No need to specify the file extension here. For outputs, it will automatically be parsed based on the 'end:' that you specified in your config.yaml.

For multiple outputs, simply add more fields to the outputs: files: of your config.yaml and the same names to argument parser of your script.

Special case: input data as files

In some cases the data have to be uploaded manually to the project instead of being fetched/ downloaded by a script. (Please note however that downloading the data from a script is more reproducible and allows to keep the data, and thus your benchmark, always up-to-date!)

For example, say that we have uploaded 2 data files in an input folder. The corresponding config.yaml and R/Python script would be;

config.yaml

---
data:
    name: "some-dataset"
    title: "some dataset"
    description: " "
    keywords: ["omnibenchmark-X_data"] 
script: "src/dataset.R" 
inputs: # (1)!
    input_files: 
        import_this_dataset:
            input_data: "input/input_dataset.txt" # (2)!
            input_metadata: "input/input_metadata.txt"
outputs:
    template: "data/${name}/${name}_${out_name}.${out_end}"
    files:
        dataset_output:
            end: "csv" 
benchmark_name: "omnibenchmark-X"

Section to add to your config.yaml
Two new arguments, 'input_data' and 'input_metadata' will now be sent to your script, containing the path to your input files.

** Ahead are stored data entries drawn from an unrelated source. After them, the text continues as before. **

Lemma get_block_hash_spec b : block_cache_ok b ->
  let '(r, b') := get_block_hash b in r = block_id b /\ block_cache_ok b' /\ same_block b b'.
Proof.
  intros [Ht Hh]. unfold get_block_hash. destruct (b_hash b) as [h|] eqn:E.
  { rewrite (Hh h eq_refl). split; [done|]. split; [split; [done|by rewrite E; intros ? [= <-]; apply Hh]|done]. }
  pose proof (calculate_block_hash_spec b Ht) as Hs.
  destruct (calculate_block_hash b) as [[h|] b'], Hs as (Hid & Hsame & Hb & Ht'); rewrite Hid.
  - split; [done|]. split; [|done]. split; [done|]. intros h' [= <-].
    by rewrite <- (same_block_id b).
  - split; [done|]. split; [|done]. split; [done|]. by rewrite Hb, E.
Qed.

(** ** Identifiers bind the content *)
Lemma app_32 (x x' y y' : blob) : length x = 32%nat -> length x' = 32%nat -> x ++ y = x' ++ y' -> x = x' /\ y = y'.
Proof. intros. apply app_inj_1; [congruence|done]. Qed.

Lemma hash_length x : length (cn_fast_hash x) = 32%nat.
Proof. apply cn_fast_hash_ok. Qed.

Lemma rctsig_base_tx_ok t : tx_ok t -> version (tx_prefix t) <> 1 ->
  is_u8 (rct_type (rct_signatures t)) /\
  rctsig_base_ok (rct_type (rct_signatures t)) (length (vin (tx_prefix t))) (length (vout (tx_prefix t)))
    (txnFee (rct_signatures t), (pseudoOuts (rct_signatures t),
      (ecdhInfo (rct_signatures t), outPk (rct_signatures t)))).
Proof.
  intros (_ & Hb & _) Hv. unfold body_ok in Hb. rewrite (proj2 (Z.eqb_neq _ _)) in Hb by done. simpl in Hb.
  destruct Hb as [_ Hb]. case_match; [by rewrite <- Hb|]. destruct Hb as (? & ? & _). done.
Qed.

Lemma rctsig_prunable_tx_ok t : tx_ok t -> version (tx_prefix t) <> 1 ->
  rctsig_prunable_ok (rct_type (rct_signatures t)) (length (vin (tx_prefix t)))
    (length (vout (tx_prefix t))) (rct_mixin (vin (tx_prefix t))) (rct_p (rct_signatures t)).
Proof.
  intros (_ & Hb & _) Hv. unfold body_ok in Hb. rewrite (proj2 (Z.eqb_neq _ _)) in Hb by done. simpl in Hb.
  destruct Hb as [_ Hb]. case_match; [by rewrite <- Hb|]. destruct Hb as (_ & _ & ?). done.
Qed.

Definition prunable_hash (t : transaction) : blob :=
  if rct_type (rct_signatures t) =? RCTTypeNull then null_hash
  else get_blob_hash (rctsig_prunable_store t).1.

Definition prunable_inputs (t : transaction) : list blob :=
  if rct_type (rct_signatures t) =? RCTTypeNull then [] else [(rctsig_prunable_store t).1].

(** The strings hashed for a transaction: the whole of a version 1 one; the
    prefix, the base, the prunable half and the three digests of a later one. *)
Definition transaction_inputs (t : transaction) : list blob :=
  if version (tx_prefix t) =? 1 then [t_serializable_object_to_blob transaction_codec t]
  else
    (get_transaction_prefix_hash (tx_prefix t) ++ get_blob_hash (rctsig_base_store t).1 ++ prunable_hash t) ::
    t_serializable_object_to_blob transaction_prefix_codec (tx_prefix t) :: (rctsig_base_store t).1 :: prunable_inputs t.

(** The hash of a well-formed transaction always exists. *)
Lemma calculate_transaction_hash_ok t : tx_ok t ->
  calculate_transaction_hash t = Some
    (if version (tx_prefix t) =? 1 then get_object_hash transaction_codec t
     else cn_fast_hash (get_transaction_prefix_hash (tx_prefix t) ++
            get_blob_hash (rctsig_base_store t).1 ++ prunable_hash t)).
Proof.
  intros Ht. unfold calculate_transaction_hash, prunable_hash.
  destruct (Z.eqb_spec (version (tx_prefix t)) 1) as [E|E]; [done|].
  assert ((rctsig_base_store t).2 = true) as ->.
  { apply (codec_store_true (c := rctSigBase_codec _ _)). by apply rctsig_base_tx_ok. }
  simpl negb. cbv iota. destruct (rct_type (rct_signatures t) =? RCTTypeNull); [done|].
  unfold calculate_transaction_prunable_hash. rewrite (proj2 (Z.eqb_neq _ _)) by done.
  assert ((rctsig_prunable_store t).2 = true) as ->; [|done].
  apply (codec_store_true (c := rctSigPrunable_codec _ _ _ _)). by apply rctsig_prunable_tx_ok.
Qed.

Lemma tx_eq t t' : tx_ok t -> tx_ok t' -> version (tx_prefix t) <> 1 ->
  tx_prefix t = tx_prefix t' -> rct_signatures t = rct_signatures t' -> t = t'.
Proof.
  intros (_ & Hb & E1 & E2) (_ & Hb' & E3 & E4) Hv Ep Er. destruct t, t'. simpl in *. subst.
  unfold body_ok in *. rewrite (proj2 (Z.eqb_neq _ _)) in Hb, Hb' by done. simpl in *.
  destruct Hb as [<- _], Hb' as [<- _]. done.
Qed.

And the corresponding script;

dataset.pydataset.R

# Load module
import argparse

# Get command line arguments and store them in args
parser=argparse.ArgumentParser()
parser.add_argument('--dataset_output', help='name')
parser.add_argument('--input_data', help='name') # (1)!
parser.add_argument('--input_metadata', help='name') 
args=parser.parse_args()

# Call the argument
arg1 = args.argument_name 

# Import or create a dataset
# df=...

# Save as csv using parsed argument
df.to_csv(arg1, index=False)

Argument names that correspond to the 2 'input:' fields of the config.yaml.

# Load package
library(optparse)

# Get list with command line arguments by name
option_list = list(
    make_option(c("--dataset_output"),
            type="character", default=NULL, 
            help=" ", metavar="character"),
    make_option(c("--input_data"), # (1)!
            type="character", default=NULL, 
            help=" ", metavar="character"), 
    make_option(c("--input_metadata"),
            type="character", default=NULL, 
            help=" ", metavar="character")
); 

opt_parser = OptionParser(option_list=option_list);
opt = parse_args(opt_parser);

# Call the argument
arg1 <- opt$argument_name

# Import of create a dataset 
# df <- ...

write.csv(df, file = arg1)

Argument name should correspond to the one in config, here 'dataset_output'.

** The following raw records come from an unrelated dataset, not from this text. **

Lemma simple_sig_semantics t fee pouts ecdh outPk ranges bps mgs masks vs li : outputs_ok t vs (ranges, bps, outPk, masks) -> length ecdh = length vs -> length mgs = length pouts ->
  is_u64 fee -> Forall2 commits pouts li -> sumZ ((fun y => le_word y.1) <$> li) mod ell = sumZ (le_word <$> masks) mod ell -> sumZ (snd <$> li) = sumZ vs + fee ->
  verRctSemanticsSimple (simple_sig t fee pouts ecdh outPk ranges bps mgs) = true.
Proof.
  intros (Hc & Hlm & Ht) Hle Hlg Hfee Hp Hsum Hbal. set (sg := simple_sig _ _ _ _ _ _ _ _). destruct (commits_masks _ _ _ Hc Hlm) as [_ Hlo].
  assert (pseudo_of sg = pouts) as Epo by by destruct t.
  assert (sum_check sg = Some true) as Es.
  { apply (sum_check_balanced sg li (zip masks vs)); [by rewrite Epo|by destruct t|by destruct t| |].
    - rewrite (fmap_zip_l le_word) by lia. done.
    - rewrite (snd_zip masks vs) by lia. by destruct t. }
  unfold verRctSemanticsSimple, verRctSemanticsSimple_all, sums_check. rewrite Es. cbn [fmap list_fmap concat forallb]. rewrite !app_nil_r, !andb_true_r.
  unfold simple_shape. destruct t; cbv beta iota in Ht; unfold sg, simple_sig, range_proofs, bullet_proofs; cbn [is_rct_bulletproof rct_type rct_p Rct.outPk pseudoOuts p_pseudoOuts MGs rangeSigs bulletproofs ecdhInfo].
  1: { destruct Ht as (-> & Hr & Hv). change (is_rct_bulletproof RCTTypeSimple) with false. cbv iota. rewrite !bool_decide_eq_true_2 by (done || lia). rewrite Hv. done. }
  all: destruct Ht as (-> & Hn & Hv); change (is_rct_bulletproof RCTTypeBulletproof) with true; cbv iota; rewrite Hn, (proj2 (Z.eqb_eq _ _)) by (unfold zlen; lia);
    rewrite !(bool_decide_eq_true_2 (length _ = length _)) by (done || lia); rewrite (bool_decide_eq_true_2 (@nil blob = [])) by done;
    (destruct Hv as [-> | ->]; [done|by rewrite orb_true_r]).
Qed.
Lemma sources_index inSk ring amounts index : sources_ok inSk ring amounts index -> forallb (fun x : nat * list ctkey => bool_decide (x.1 < length x.2)%nat) (zip index ring) = true.
Proof.
  intros (L1 & L2 & L3 & Hsrc). apply forallb_forall. intros [i r] Hx. apply list_elem_of_In, list_elem_of_lookup in Hx as (j & Hj).
  apply lookup_zip_with_Some in Hj as (? & ? & [= <- <-] & Hi & Hr). apply bool_decide_eq_true_2. cbn [fst snd].
  pose proof (lookup_lt_Some _ _ _ Hi). destruct (lookup_lt_is_Some_2 inSk j) as [sk Hsk]; [lia|]. destruct (lookup_lt_is_Some_2 amounts j) as [v Hv]; [lia|].
  destruct (Hsrc j sk r v i Hsk Hr Hv Hi) as (_ & _ & pub & Hpub & _). by eapply lookup_lt_Some.
Qed.

Lemma all_read_simple sg amounts keys outSk : is_rct_simple (rct_type sg) = true -> all_read (decode sg) amounts keys outSk -> all_read (decodeRctSimple sg) amounts keys outSk.
Proof. intros Ht Hr i v k Hv Hk. unfold decodeRctSimple. rewrite Ht. by apply Hr. Qed.

(** The signatures are not part of what is signed. *)
Lemma simple_hash t fee pouts ecdh outPk ranges bps mgs msg ring dests II :
  get_pre_mlsag_hash (RctFull (simple_sig t fee pouts ecdh outPk ranges bps mgs) msg ring dests II) = get_pre_mlsag_hash (RctFull (simple_sig t fee pouts ecdh outPk ranges bps []) msg ring dests []).
Proof. by destruct t. Qed.

Lemma simple_hash_some t fee pouts ecdh outPk ranges bps msg ring dests l : ring <> [] -> is_u64 fee -> length pouts = length ring -> Forall (pod_ok 32) pouts ->
  Forall2 readable l ecdh -> length outPk = length ecdh -> Forall (pod_ok 32) outPk -> exists h, get_pre_mlsag_hash (RctFull (simple_sig t fee pouts ecdh outPk ranges bps []) msg ring dests []) = Some h.
Proof.
  intros Hr Hf Hl Hp He Hlo Ho. apply pre_mlsag_hash_some; [by destruct t|done|]. apply readable_ok in He.
  destruct t; cbn [f_sig simple_sig rct_type txnFee pseudoOuts ecdhInfo Rct.outPk mixRing]; (split; [done|]); (split; [done|]); (split; [done|]); (split; [done|]); done.
Qed.

(** C21: a signature that is made for inputs the signer owns, each in its own ring
    of two members or more, with amounts that balance the fee, is accepted: the
    balance, the range proofs (Borromean, or bulletproofs of each of the three
    arrangements) and the ring signatures; every receiver reads the amount and the
    mask of an output; the key images are those of the keys that are spent. *)
Theorem genRctSimple_complete msg inSk dests inamounts outamounts fee ring amount_keys index t : inSk <> [] -> sources_ok inSk ring inamounts index ->
  length outamounts = length dests -> length amount_keys = length dests -> provable t (length dests) ->
  Forall (fun v => is_u64 v) inamounts -> Forall (fun v => is_u64 v) outamounts -> is_u64 fee -> sumZ inamounts = sumZ outamounts + fee ->
  gives (genRctSimple rnd msg inSk dests inamounts outamounts fee ring amount_keys None index t) (fun x => let '(rv, outSk, _) := x in
    verRctSemanticsSimple (f_sig rv) = true /\ verRctNonSemanticsSimple rv = true /\ all_read (decodeRctSimple (f_sig rv)) outamounts amount_keys outSk /\
    images_ok inSk ring index (f_II rv)).
Proof.
  intros Hne Hsrc Hlo Hlk Hpr Hin Hout Hfee Hbal. pose proof Hsrc as (L1 & L2 & L3 & Hsrc'). assert (0 < length inSk)%nat as Hpos by (destruct inSk; [done|cbn; lia]).
  unfold genRctSimple. rewrite !bool_decide_eq_true_2 by lia. cbn [andb]. rewrite (sources_index _ _ _ _ Hsrc).
  cbn [negb]. eapply gives_bind; [apply prove_outputs_gives; [by rewrite Hlo|done]|]. intros [[[ranges bps] outPk] masks] Ho. pose proof Ho as (Hc & Hlm & _). destruct (commits_masks _ _ _ Hc Hlm) as [Hmask Hlp].
  destruct (sum_masks zero_key masks ltac:(by_decide) Hmask) as (sumout & Esum & Hsum & Ews). change (le_word zero_key) with 0 in Ews. rewrite Z.add_0_l in Ews. eapply gives_bind_lift; [exact Esum|].
  destruct (encode_outputs _ (readable_inputs _ _ amount_keys Hmask Hout)) as (ecdh & Eecdh & Hread). eapply gives_bind_lift; [exact Eecdh|].
  assert (length ecdh = length outamounts) as Hle by (apply Forall2_length in Hread; rewrite !length_zip_with in Hread; lia).
  eapply gives_bind; [apply (pseudo_outs_gives inamounts sumout zero_key); [destruct inamounts; [cbn in L2; lia|done]|done|done|by_decide]|]. intros ps [Hps Eps].
  change (le_word zero_key) with 0 in Eps. rewrite Z.sub_0_r, Ews, Zmod_mod in Eps. pose proof (Forall2_length _ _ _ Hps) as Hlps.
  assert (Forall2 commits (snd <$> ps) (zip (fst <$> ps) inamounts)) as Hpc.
  { clear -Hps. induction Hps as [|y v ps vs Hy _ IH]; [constructor|]. by constructor. }
  destruct (simple_hash_some t fee (snd <$> ps) ecdh outPk ranges bps msg ring dests _ ltac:(intros ->; cbn in L1; lia) Hfee ltac:(rewrite length_fmap; lia) (commits_ok _ _ Hpc) Hread ltac:(lia) (commits_ok _ _ Hc)) as (h & Eh).
  eapply gives_bind_lift; [exact Eh|]. rewrite L2. destruct (make_inputs_ok _ _ _ _ _ Hsrc Hps) as (Hsig & Er & EC & Hli).
  eapply gives_bind; [apply (gives_mapM _ (signed h)); eapply Forall_impl; [exact Hsig|]; intros x Hx; by apply sign_input_gives|]. intros mgs Hmgs. apply gives_ret. cbn [f_sig f_II].
  pose proof (Forall2_length _ _ _ Hmgs) as Hlmg. rewrite Hli in Hlmg. split; [|split; [|split]].
  - eapply (simple_sig_semantics _ _ _ _ _ _ _ _ masks outamounts _ Ho); [done|rewrite !length_fmap; lia|done|exact Hpc| |rewrite snd_zip by (rewrite length_fmap; lia); done].
    rewrite (fmap_zip_l le_word) by (rewrite length_fmap; lia). rewrite <- list_fmap_compose. exact Eps.
  - unfold verRctNonSemanticsSimple. cbn [f_sig mixRing f_II]. rewrite simple_hash, Eh. assert (forall m, pseudo_of (simple_sig t fee (snd <$> ps) ecdh outPk ranges bps m) = snd <$> ps) as -> by by destruct t.
    rewrite bool_decide_eq_true_2 by (rewrite length_fmap; lia). pose proof (verify_inputs_signed _ _ _ Hmgs) as Hv. rewrite Er, EC in Hv. destruct t; exact Hv.
  - apply (all_read_simple (simple_sig t fee (snd <$> ps) ecdh outPk ranges bps _)); [by destruct t|]. apply outputs_read; destruct t; cbn [simple_sig Rct.outPk ecdhInfo]; done || lia.
  - eapply (signed_images h _ _ inamounts _ ps); [done|lia|exact Hmgs].
Qed.
End simple.

(** ** Several signers *)

(** The other signers add their shares, one after the other. *)
Fixpoint sign_all (c : blob) (index : nat) (shares : list (blob * blob)) (mg : mgSig) : option mgSig :=
  match shares with
  | [] => Some mg
  | (k, x) :: shares => mg ← sign_more k c x index mg; sign_all c index shares mg
  end.

Definition share_ok (y : blob * blob) : Prop := sc_ok y.1 /\ sc_ok y.2.
Definition nonces (shares : list (blob * blob)) : Z := sumZ ((fun y => le_word y.1) <$> shares).
Definition secrets (shares : list (blob * blob)) : Z := sumZ ((fun y => le_word y.2) <$> shares).

Lemma sign_all_opened c index shares ss cc s row A X : sc_ok c -> Forall share_ok shares -> (index < length ss)%nat -> opened c s A X ->
  exists s', sign_all c index shares (MgSig (<[index := s :: row]> ss) cc) = Some (MgSig (<[index := s' :: row]> ss) cc) /\ opened c s' (A + nonces shares) (X + secrets shares).
Proof.
  intros Hc Hs Hi. revert s A X. induction Hs as [|[k x] shares [Hk Hx] _ IH]; intros s A X Ho.
  - exists s. split; [done|]. cbn. by rewrite !Z.add_0_r.
  - cbn [sign_all]. unfold sign_more. cbn [fst snd] in *. rewrite sc_mulsub_correct by (apply Hc || apply Hk || apply Hx). cbn [mbind option_bind Rct.ss].
    rewrite list_lookup_insert_eq by done. cbn [mbind option_bind]. rewrite sc_add_correct by (apply Ho || apply scalar_ok). cbn [mbind option_bind Rct.cc]. rewrite list_insert_insert_eq.
    set (s1 := scalar _). destruct (IH s1 (A + le_word k) (X + le_word x)) as (s' & E & Ho').
    + split; [apply scalar_sc_ok|]. unfold s1. rewrite !le_word_scalar. destruct Ho as [_ ->]. rewrite <- Zplus_mod. f_equal. lia.
    + exists s'. split; [exact E|]. unfold nonces, secrets in *. cbn [fmap list_fmap sumZ foldr fst snd]. unfold sumZ, fmap in *. by rewrite !Z.add_assoc.
Qed.

Lemma multisig_ds_row k L R ki key x : gmapM (sign_ds_row rnd (Some (KLRki k L R ki))) [(key, x)] = gret [(k, [key; L; R], ki)].
Proof. reflexivity. Qed.
Lemma gives_bind_ret {A B} (a : A) (k : A -> gen B) (Q : B -> Prop) : gives (k a) Q -> gives (gbind (gret a) k) Q.
Proof. intros Hk n. apply Hk. Qed.

(** C31: a ring signature begun by a signer with a share of the secret and of the
    nonce, and completed by the other signers one after the other, is accepted,
    with the key image of the whole secret. *)
Theorem multisig_complete msg pk xx x0 k0 L R ki index rows shares hp : matrix_ok pk rows -> (index < length pk)%nat -> Forall (Forall decodes) pk -> no_identity 1 pk ->
  Forall share_ok ((k0, x0) :: shares) -> forall key col, pk !!! index = key :: col -> key_of key (secrets ((k0, x0) :: shares)) ->
  Forall2 (fun k x => key_of k (le_word x) /\ sc_ok x) col xx -> hashToPoint key = ge_tobytes hp -> main hp ->
  L = ge_tobytes (ge_smul (nonces ((k0, x0) :: shares)) ge_base) -> R = ge_tobytes (ge_smul (nonces ((k0, x0) :: shares)) hp) -> ki = ge_tobytes (ge_smul (secrets ((k0, x0) :: shares)) hp) ->
  gives (MLSAG_Gen rnd msg pk (x0 :: xx) (Some (KLRki k0 L R ki)) index 1) (fun y => let '(mg, II, c) := y in
    II = [ki] /\ exists mg', sign_all c index shares mg = Some mg' /\ MLSAG_Ver msg pk mg' II 1 = true).
Proof.
  intros Hm Hi Hdec Hn Hsh key col Ecol Hkey Hk Eh Hmain EL ER Eki. pose proof Hm as (Hcols & Hrows & Hrect). inversion Hsh as [|? ? [Hk0 Hx0] Hshares]; subst. cbn [fst snd] in *.
  assert (length (pk !!! index) = rows) as Hcol by by apply (row_total _ _ _ Hrect). rewrite Ecol in Hcol. cbn [length] in Hcol.
  assert (length (pk !!! 0%nat) = rows) as Hcol0 by (apply (row_total _ _ _ Hrect); lia). pose proof (Forall2_length _ _ _ Hk) as Hlx.
  unfold MLSAG_Gen. rewrite Hcol0, !bool_decide_eq_true_2 by (cbn [length]; lia). rewrite rectangular_ok by done. cbn [andb negb]. rewrite Ecol. cbn [take drop zip_with].
  rewrite multisig_ds_row. apply gives_bind_ret. cbn [fmap list_fmap fst snd].
  eapply gives_bind_lift; [apply mapM_Some; constructor; [apply ge_frombytes_tobytes|constructor]|].
  eapply gives_bind; [apply (gives_mapM _ row_signed), Forall_true, sign_row_gives|]. intros rest Hrest. eapply gives_bind; [apply hash_gives|]. intros c0 [Ec0 Hc0].
  eapply gives_bind; [by apply loop_closes|]. intros [[ss c] cc] (Hc & Hcc & Hl & Hother & Hclose).
  destruct (rest_part c _ _ _ Hc Hk Hrest) as (s' & Es' & Hso' & Hsl' & Em'). destruct (mulsub_opened c x0 k0 Hc Hx0 Hk0) as (s & Es & Ho).
  eapply gives_bind_lift; [unfold mlsag_sign; apply mapM_Some; constructor; [exact Es|by apply mapM_Some]|]. apply gives_ret. split; [done|].
  destruct (sign_all_opened c index shares ss cc s s' _ _ Hc Hshares ltac:(lia) Ho) as (s2 & E2 & Ho2). eexists. split; [exact E2|].
  change 1%nat with (length [ge_tobytes (ge_smul (secrets ((k0, x0) :: shares)) hp)]).
  eapply (MLSAG_Ver_chain msg pk rows); cbn [Rct.ss Rct.cc]; [done|done|cbn; lia|apply mapM_Some; constructor; [apply ge_frombytes_tobytes|constructor]|by rewrite length_insert| |done|].
  - apply rows_ok_insert; [by rewrite Hl|]. split; [cbn; lia|]. constructor; [apply Ho2|done].
  - apply Hclose. rewrite <- Ec0, Ecol. unfold column_hash. cbn [length drop]. rewrite !drop_0, Em'. cbn [zip_with]. rewrite zip_with_nil_r.
    assert (mapM (ds_row c) [(s2, key, ge_smul (secrets ((k0, x0) :: shares)) hp)] = Some [[key; ge_tobytes (ge_smul (nonces ((k0, x0) :: shares)) ge_base); ge_tobytes (ge_smul (nonces ((k0, x0) :: shares)) hp)]]) as ->; [|done].
    apply mapM_Some. constructor; [|constructor]. by apply ds_row_opened.
Qed.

3. The run_workflow.py file

This file is to generate, run and update the modules dataset and workflow. This is a standard script that will adapt to your config.yaml and dataset script and does not need to be (and should not be!) modified. Below is a copy of the run_workflow.py that you have in your project, with some explanations:

run_workflow.py

# Load modules
from omnibenchmark.utils.build_omni_object import get_omni_object_from_yaml
from omnibenchmark.renku_commands.general import renku_save

# Build an OmniObject from the config.yaml file
omni_obj = get_omni_object_from_yaml('src/config.yaml') # (1)!

# Create the output dataset
omni_obj.create_dataset() # (2)!
renku_save()

## Run and update the workflow
omni_obj.run_renku()  # (3)!
renku_save()

## Add files to output dataset
omni_obj.update_result_dataset() # (4)!
renku_save()

Load the options of your dataset into an Omnibenchmark object.
Pay attention to any warning messages about names conflicts (it can lead to unpredictable conflicts latter in the benchmark). If it happens, change the 'name' in your config.yaml and rerun all previous command lines.
This will run your script with parsed arguments.
This will upload the created dataset to make it recognizable by further modules.

Once your module is completed and tested, you can submit it to the team.